An Equipment Sale Leaseback is a financing structure that allows you to sell equipment for its fair market value to a leasing company and immediately enter into an operating lease agreement, keeping physical possession of the Equipment Sale Leaseback. This can unlock liquidity and improve balance sheet financial ratios while providing flexible lease payment options based on business cash flow patterns.
Getting Started
One of the advantages of an equipment sale leaseback is that it’s often easier to secure than traditional financing. Financing companies typically look at the equipment’s resale value, condition and other factors to determine a fair price. This means that companies that regularly maintain their equipment, have positive cash flow and a credit history with little negative history may find that they’re able to shape payment amounts, financing rates and lease terms around their needs.
By selling your equipment for its fair market value to a leasing company, you unlock critical working capital that can be used to fuel growth initiatives and improve cash flow. Unlike some misperceptions, the vast majority of equipment qualifies for a sale leaseback, from machine tools to office furniture and even specialized lab equipment. You can also use the proceeds to refinance existing debt, if desired. The only material restrictions tend to be around using the proceeds for shareholder dividends or non-operating expenses.
Finding a Lender
When you want to get cash fast from an existing asset, a sale leaseback is the way to go. It unlocks trapped potential on the balance sheet by converting revenue-generating equipment into usable working capital for growth without taking on debt.

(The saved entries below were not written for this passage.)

(* ===== verification/Blocks.v ===== *)
(** A region of memory as a list of blocks, each in use or free, from low addresses
    to high: what the allocators of src/mem.c and src/memheap.c share. *)
From S2P Require Import Prelude.
#[local] Open Scope Z_scope.

(** * Lists of blocks *)

(** A block has a length, header included, and is in use or free. *)
Abbreviation block := (Z * bool)%type.

Fixpoint total (l : list block) : Z := match l with [] => 0 | b :: l => b.1 + total l end.

(** The offset of the first free block, or of the end. *)
Fixpoint first_free (o : Z) (l : list block) : Z :=
  match l with
  | [] => o
  | (n, u) :: l => if u then first_free (o + n) l else o
  end.

(** The bytes in use, headers included. *)
Fixpoint used_sum (l : list block) : Z :=
  match l with [] => 0 | (n, u) :: l => (if u then n else 0) + used_sum l end.

(** Neighbouring free blocks are merged. *)
Fixpoint join (l : list block) : list block :=
  match l with
  | [] => []
  | (n, u) :: l =>
      match join l with
      | (n', false) :: l' => if u then (n, u) :: (n', false) :: l' else (n + n', false) :: l'
      | jl => (n, u) :: jl
      end
  end.

Definition coalesced (l : list block) : Prop := join l = l.

Definition wf (l : list block) : Prop := Forall (fun b => 24 <= b.1 /\ b.1 mod 8 = 0) l.

Lemma wf_app l1 l2 : wf (l1 ++ l2) <-> wf l1 /\ wf l2.
Proof. apply Forall_app. Qed.

Lemma wf_cons n u l : wf ((n, u) :: l) <-> (24 <= n /\ n mod 8 = 0) /\ wf l.
Proof. unfold wf. by rewrite Forall_cons. Qed.

Lemma total_app l1 l2 : total (l1 ++ l2) = total l1 + total l2.
Proof. induction l1 as [|[n u] l1 IH]; simpl; [done|]. rewrite IH. lia. Qed.

Lemma total_nonneg l : wf l -> 0 <= total l.
Proof. induction 1 as [|[n u] l [Hn _] _ IH]; simpl in *; lia. Qed.

Lemma total_mod l : wf l -> total l mod 8 = 0.
Proof. induction 1 as [|[n u] l [_ Hn] _ IH]; simpl in *; [done|]. rewrite Z.add_mod, Hn, IH by lia. done. Qed.

Lemma total_in b l : wf l -> b ∈ l -> b.1 <= total l.
Proof.
  induction 1 as [|[n u] l [Hn _] Hl IH]; [by intros ?%elem_of_nil|]. pose proof (total_nonneg _ Hl).
  simpl in *. intros [->|Hin]%elem_of_cons; simpl; [lia|]. specialize (IH Hin). lia.
Qed.

Lemma first_free_app o l1 l2 :
  first_free o (l1 ++ l2) = if forallb snd l1 then first_free (o + total l1) l2 else first_free o l1.
Proof.
  revert o. induction l1 as [|[n []] l1 IH]; intros o; simpl; [by rewrite Z.add_0_r|by rewrite IH, Z.add_assoc|done].
Qed.

Lemma first_free_range o l : wf l -> o <= first_free o l <= o + total l.
Proof.
  intros H. revert o. induction H as [|[n u] l [Hn _] Hl IH]; intros o; simpl in *; [lia|].
  pose proof (total_nonneg _ Hl). destruct u; [specialize (IH (o + n)); lia|lia].
Qed.

Lemma first_free_lt o l : wf l -> forallb snd l = false -> first_free o l < o + total l.
Proof.
  intros H. revert o. induction H as [|[n u] l [Hn _] Hl IH]; intros o; simpl in *; [done|].
  pose proof (total_nonneg _ Hl). destruct u; [intros Hf; specialize (IH (o + n) Hf); lia|lia].
Qed.

Lemma used_sum_app l1 l2 : used_sum (l1 ++ l2) = used_sum l1 + used_sum l2.
Proof. induction l1 as [|[n u] l1 IH]; simpl; [done|]. rewrite IH. lia. Qed.

Lemma used_sum_range l : wf l -> 0 <= used_sum l <= total l.
Proof. induction 1 as [|[n u] l [Hn _] _ IH]; simpl in *; [lia|]. destruct u; lia. Qed.

(** ** Merging *)

Lemma join_cons_free n n' l : join ((n, false) :: (n', false) :: l) = join ((n + n', false) :: l).
Proof. simpl. destruct (join l) as [|[n'' []] l']; [done..|]. by rewrite Z.add_assoc. Qed.

Lemma join_app l1 l2 l2' : join l2 = join l2' -> join (l1 ++ l2) = join (l1 ++ l2').
Proof. intros H. induction l1 as [|[n u] l1 IH]; simpl; [done|]. by rewrite IH. Qed.

Lemma join_merge l1 n n' l2 : join (l1 ++ (n, false) :: (n', false) :: l2) = join (l1 ++ (n + n', false) :: l2).
Proof. apply join_app, join_cons_free. Qed.

Lemma coalesced_cons b l : coalesced (b :: l) -> coalesced l.
Proof.
  unfold coalesced. destruct b as [n u]. simpl. destruct (join l) as [|[n' []] l'] eqn:E; [by intros [= ->]..|].
  destruct u; [by intros [= ->]|]. intros [= E1 <-]. exfalso.
  assert (G : forall l, (length (join l) <= length l)%nat).
  { clear. induction l as [|[n u] l IH]; simpl; [done|]. destruct (join l) as [|[? []] ?]; simpl in *; try lia.
    destruct u; simpl; lia. }
  specialize (G l'). rewrite E in G. simpl in G. lia.
Qed.

Lemma coalesced_app l1 l2 : coalesced (l1 ++ l2) -> coalesced l2.
Proof. induction l1 as [|b l1 IH]; [done|]. intros H%coalesced_cons. auto. Qed.

(** Two neighbours of a merged list are not both free. *)
Lemma coalesced_next l1 n u l2 n' u' : coalesced (l1 ++ (n, u) :: (n', u') :: l2) -> u = true \/ u' = true.
Proof.
  intros H%coalesced_app. destruct u; [by left|]. destruct u'; [by right|]. exfalso.
  pose proof (coalesced_cons _ _ H) as H2. unfold coalesced in *. cbn [join] in H. cbn [join] in H2. rewrite H2 in H.
  assert (E : length ((n + n', false) :: l2) = length ((n, false) :: (n', false) :: l2)) by (by rewrite H).
  simpl in E. lia.
Qed.

Lemma join_coalesced l : coalesced (join l).
Proof.
  unfold coalesced. induction l as [|[n u] l IH]; [done|]. simpl. destruct (join l) as [|[n' u'] l'] eqn:E; [done|].
  destruct u'; [cbn [join] in *; by rewrite IH|]. destruct u; [cbn [join] in *; by rewrite IH|].
  pose proof (coalesced_cons (n', false) l' IH) as Hl. cbn [join]. rewrite Hl.
  destruct l' as [|[m []] l']; [done..|]. exfalso. by destruct (coalesced_next [] n' false l' m false IH).
Qed.

Lemma join_facts l : wf l ->
  wf (join l) /\ total (join l) = total l /\ used_sum (join l) = used_sum l /\
  forall o, first_free o (join l) = first_free o l.
Proof.
  induction 1 as [|[n u] l [Hn Hm] Hl (W & T & U & F)]; [by split; [constructor|]|]. simpl in *.
  assert (Hu : forall o, first_free o ((n, u) :: join l) = first_free o ((n, u) :: l))
    by (intros o; simpl; by rewrite F).
  assert (Hw : wf ((n, u) :: join l)) by (by constructor).
  destruct (join l) as [|[n' []] l'] eqn:E; [split; [done|]; simpl in *; split; [lia|]; split; [lia|done]..|].
  destruct u; [split; [done|]; simpl in *; split; [lia|]; split; [lia|done]|].
  inversion W as [|? ? [Hn' Hm'] Hl']; subst. simpl in *. split.
  - constructor; [|done]. simpl. split; [lia|]. rewrite Z.add_mod, Hm, Hm' by lia. done.
  - split; [lia|]. split; [lia|done].
Qed.

(** ** Gluing lists of blocks *)

Lemma coalesced_prefix l1 l2 : coalesced (l1 ++ l2) -> coalesced l1.
Proof.
  unfold coalesced. induction l1 as [|[n u] l1 IH]; [done|]. cbn [app]. intros H.
  pose proof (coalesced_cons _ _ H) as H'. specialize (IH H'). cbn [join]. rewrite IH.
  destruct l1 as [|[n' []] l1]; [done..|]. destruct u; [done|].
  by destruct (coalesced_next [] n false (l1 ++ l2) n' false H).
Qed.

Definition ends_free (l : list block) : Prop := exists l' n, l = l' ++ [(n, false)].
Definition starts_free (l : list block) : Prop := exists n l', l = (n, false) :: l'.

Lemma coalesced_glue l1 q r :
  coalesced l1 -> ~ ends_free l1 -> coalesced r -> ~ starts_free r -> coalesced (l1 ++ (q, false) :: r).
Proof.
  intros H1 He Hr Hs. unfold coalesced. induction l1 as [|[m u] l1 IH]; cbn [app join].
  - rewrite Hr. destruct r as [|[n []] r]; [done..|]. exfalso. apply Hs. by exists n, r.
  - rewrite IH; [|by eapply coalesced_cons|intros (l' & n & ->); apply He; by exists ((m, u) :: l'), n].
    destruct l1 as [|[m' []] l1]; cbn [app]; [|done|].
    + destruct u; [done|]. exfalso. apply He. by exists [], m.
    + destruct u; [done|]. by destruct (coalesced_next [] m false l1 m' false H1).
Qed.

Lemma coalesced_used l1 n l2 : coalesced l1 -> coalesced l2 -> coalesced (l1 ++ (n, true) :: l2).
Proof.
  intros H1 H2. unfold coalesced in *. induction l1 as [|[m u] l1 IH]; cbn [app join].
  - rewrite H2. by destruct l2 as [|[? []] ?].
  - rewrite IH by (by eapply coalesced_cons). destruct l1 as [|[m' []] l1]; [done..|]. cbn [app].
    destruct u; [done|]. by destruct (coalesced_next [] m false l1 m' false H1).
Qed.

Lemma starts_free_dec l : starts_free l \/ ~ starts_free l.
Proof. destruct l as [|[n []] l]; [right|right|left]; [by intros (? & ? & ?)..|by exists n, l]. Qed.

Lemma ends_free_dec l : ends_free l \/ ~ ends_free l.
Proof.
  destruct l as [|[n u] l _] using rev_ind; [right; by intros ([|] & ? & ?)|].
  destruct u; [right|left; by exists l, n]. intros (l' & m & [_ ?]%app_inj_tail). done.
Qed.

Lemma coalesced_ends l1 n : coalesced (l1 ++ [(n, false)]) -> ~ ends_free l1.
Proof.
  intros H (l' & m & ->). rewrite <- app_assoc in H. by destruct (coalesced_next _ _ _ _ _ _ H).
Qed.

Lemma coalesced_starts n l : coalesced ((n, false) :: l) -> ~ starts_free l.
Proof. intros H (m & l' & ->). by destruct (coalesced_next [] n false l' m false H). Qed.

The process begins with getting specialized equipment or other assets professionally appraised for their fair market value. Once you have this information, you can approach a company that offers equipment finance to make a deal.
The specialized lenders that offer this type of financing can shape payment amounts and other terms to fit your business’s needs. This includes negotiating flexible lease durations aligned with projected equipment lifecycles. It also means incorporating “bend points” to address seasonal or variable usage patterns, so that you don’t have unmanageable payments in slow periods. It’s also important to understand the tax implications of an Equipment Sale Leaseback, and work with your accounting professional or advisor to maximize the benefits.
Negotiating the Deal
A Sale Leaseback is an alternative to traditional equipment financing and is a unique way for companies to acquire working capital. The process involves transferring temporary ownership of idle assets to a leasing company in exchange for regular lease payments. At the end of the lease, the company can either purchase the equipment back, renew or extend the lease, or return the equipment to the leasing company.
Start by identifying the equipment, machinery, vehicles and other assets on your balance sheet that have unlocked fair market value. Have those professionally appraised and then work with an equipment finance company to negotiate a sale price.
Negotiate on a holistic basis, and don’t treat the parties as buyers/seller or landlord/tenant. Be sure that the lease terms align with your overall business strategy, not just the immediate need for cash. A good way to do this is to incorporate early buyout or $1 purchase option options into the lease agreement.
Closing the Deal
Once all parties agree to the terms of the sale leaseback, the company that owned the equipment sells it to a leasing firm in exchange for cash. The leasing firm then leases it back to the original owner (lessee) for a specified duration. This allows the business to continue its operations without interruption.
The lease payments are typically tax-deductible and the transaction is structured to provide favorable balance sheet and financial ratios. It can also potentially qualify for Section 179 benefits and bonus depreciation, among other tax incentives.
There are many misconceptions about sale leaseback financing. But when negotiated thoughtfully, these agreements unlock trapped liquidity for growth and allow companies to leverage existing equipment assets without acquiring new debt or losing usage rights. By identifying the right equipment assets for monetization, finding a flexible finance partner and structuring transactions based on operating forecasts, companies can craft win-win structures that align with short term financial goals and long term investment objectives.